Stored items
(* ===== verification/UsbIsr.v ===== *)
(** * The USB interrupt: [usb_serve_endpoints] and the handler of [hal_usb_lld.c]

    The handler looks at the bus events first, then serves the endpoints that completed a packet,
    one at a time: the next packet of a transfer is put into the packet memory or taken from it, and
    at the end of a transfer the callback of the endpoint runs. *)

From S2P Require Import Prelude CLib Prog UsbRegs UsbLld HalUsb.

Module UsbIsr.
Import UsbRegs UsbLld HalUsb.

Section isr.
Context {S : Type} `{!Component S usb, !USBConfig S}.
Context `{!UsbDevice, !Beyond, !UsbClock}.
Implicit Types (ep : nat).

Definition invoke_ep (f : usbepcallback_t) ep : M S unit :=
  match f with
  | cb_ep0setup => _usb_ep0setup ep
  | cb_ep0in => _usb_ep0in ep
  | cb_ep0out => _usb_ep0out ep
  | cb_program n => ep_program n ep
  end.

(** [usbp->epc[ep]->setup_cb(usbp, ep)] *)
Definition _usb_isr_invoke_setup_cb ep : M S unit :=
  c ← liftM (epc_at ep);
  f ← deref (fun _ => setup_cb c);
  invoke_ep f ep.

Definition _usb_isr_invoke_in_cb ep : M S unit :=
  liftM (set_drv (set_transmitting (fun t => u16 (Z.land t (Z.lnot (bit ep))))));;
  c ← liftM (epc_at ep);
  if in_cb c is Some f then invoke_ep f ep else mret tt.

Definition _usb_isr_invoke_out_cb ep : M S unit :=
  liftM (set_drv (set_receiving (fun t => u16 (Z.land t (Z.lnot (bit ep))))));;
  c ← liftM (epc_at ep);
  if out_cb c is Some f then invoke_ep f ep else mret tt.

(** The next packet of an IN transfer; [false] when the transfer is complete. *)
Definition next_in ep (epcp : USBEndpointConfig) : M usb bool :=
  on_hw (EPR_CLEAR_CTR_TX ep);;
  set_eps (in_state epcp) (fun isp => set_st_cnt (fun c => u32 (c + txlast isp)) isp);;
  isp ← eps_at (in_state epcp);
  let n := u32 (st_size isp - st_cnt isp) in
  if 0 <? n then
    let n := if in_maxsize epcp <? n then in_maxsize epcp else n in
    let buf := ptr_add (st_buf isp) (Z.to_nat (txlast isp)) in
    set_eps (in_state epcp) (fun isp => set_st_last (fun _ => n) (set_st_buf (fun _ => buf) isp));;
    usb_packet_write_from_buffer ep buf n;;
    on_hw (EPR_SET_STAT_TX ep EPR_STAT_TX_VALID);;
    mret true
  else mret false.

(** The packet of an OUT transfer; [false] when the transfer is complete. *)
Definition next_out ep (epcp : USBEndpointConfig) : M usb bool :=
  osp ← eps_at (out_state epcp);
  n ← usb_packet_read_to_buffer ep (st_buf osp);
  set_eps (out_state epcp) (fun osp =>
    set_rxpkts (fun k => u16 (k - 1)) (set_st_size (fun z => u32 (z - n))
      (set_st_cnt (fun z => u32 (z + n)) (set_st_buf (fun p => ptr_add p (Z.to_nat n)) osp))));;
  osp ← eps_at (out_state epcp);
  if (n <? out_maxsize epcp) || (rxpkts osp =? 0) then mret false
  else on_hw (EPR_SET_STAT_RX ep EPR_STAT_RX_VALID);; mret true.

Definition usb_serve_endpoints ep : M S unit :=
  epr ← liftM (on_hw (EPR_get ep));
  epcp ← liftM (gets (fun u => mjoin (epc (u_drv u) !! ep)));
  (if negb (Z.land epr EPR_CTR_TX =? 0) then
     c ← deref (fun _ => epcp);
     more ← liftM (next_in ep c);
     if more : bool then mret tt else _usb_isr_invoke_in_cb ep
   else mret tt);;
  (if negb (Z.land epr EPR_CTR_RX =? 0) then
     liftM (on_hw (EPR_CLEAR_CTR_RX ep));;
     if negb (Z.land epr EPR_SETUP =? 0) then _usb_isr_invoke_setup_cb ep
     else
       c ← deref (fun _ => epcp);
       more ← liftM (next_out ep c);
       if more : bool then mret tt else _usb_isr_invoke_out_cb ep
   else mret tt).

(** [while (istr & ISTR_CTR)]; each endpoint is served at most once. *)
Fixpoint serve_loop (fuel : nat) (istr : Z) : M S unit :=
  if negb (Z.land istr ISTR_CTR =? 0) then
    match fuel with
    | O => undefined
    | Datatypes.S fuel =>
        usb_serve_endpoints (Z.to_nat (Z.land istr ISTR_EP_ID_MASK));;
        istr ← liftM (on_hw (gets istr_read));
        serve_loop fuel istr
    end
  else mret tt.

Definition clear_istr (flag : Z) : M S unit :=
  liftM (on_hw (modify (set_ISTR (fun r => istr_write r (u32 (Z.lnot flag)))))).
Definition set_cntr (f : Z -> Z) : M S unit :=
  liftM (on_hw (modify (fun h => cntr_write (f (CNTR h)) h))).
Definition flag (istr m : Z) (m1 : M S unit) : M S unit :=
  if negb (Z.land istr m =? 0) then m1 else mret tt.

(** The handler of the interrupt, between its prologue and its epilogue. *)
Definition STM32_USB1_LP_HANDLER : M S unit :=
  istr ← liftM (on_hw (gets istr_read));
  flag istr ISTR_RESET (
    clear_istr ISTR_RESET;;
    _usb_reset);;
  flag istr ISTR_SUSP (
    set_cntr (fun c => Z.lor c CNTR_FSUSP);;
    clear_istr ISTR_SUSP;;
    _usb_suspend);;
  flag istr ISTR_WKUP (
    fnr ← liftM (on_hw (gets FNR));
    (if Z.land fnr FNR_RXDP =? 0 then
       set_cntr (fun c => Z.land c (Z.lnot CNTR_FSUSP));;
       _usb_wakeup
     else mret tt);;
    clear_istr ISTR_WKUP);;
  flag istr ISTR_SOF (
    _usb_isr_invoke_sof_cb;;
    clear_istr ISTR_SOF);;
  serve_loop (Datatypes.S USB_MAX_ENDPOINTS) istr.
End isr.
End UsbIsr.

Required work: Using the entries above, find all lines with "transfer". Copy them.

Answer space:
    one at a time: the next packet of a transfer is put into the packet memory or taken from it, and
    at the end of a transfer the callback of the endpoint runs. *)
(** The next packet of an IN transfer; [false] when the transfer is complete. *)
(** The packet of an OUT transfer; [false] when the transfer is complete. *)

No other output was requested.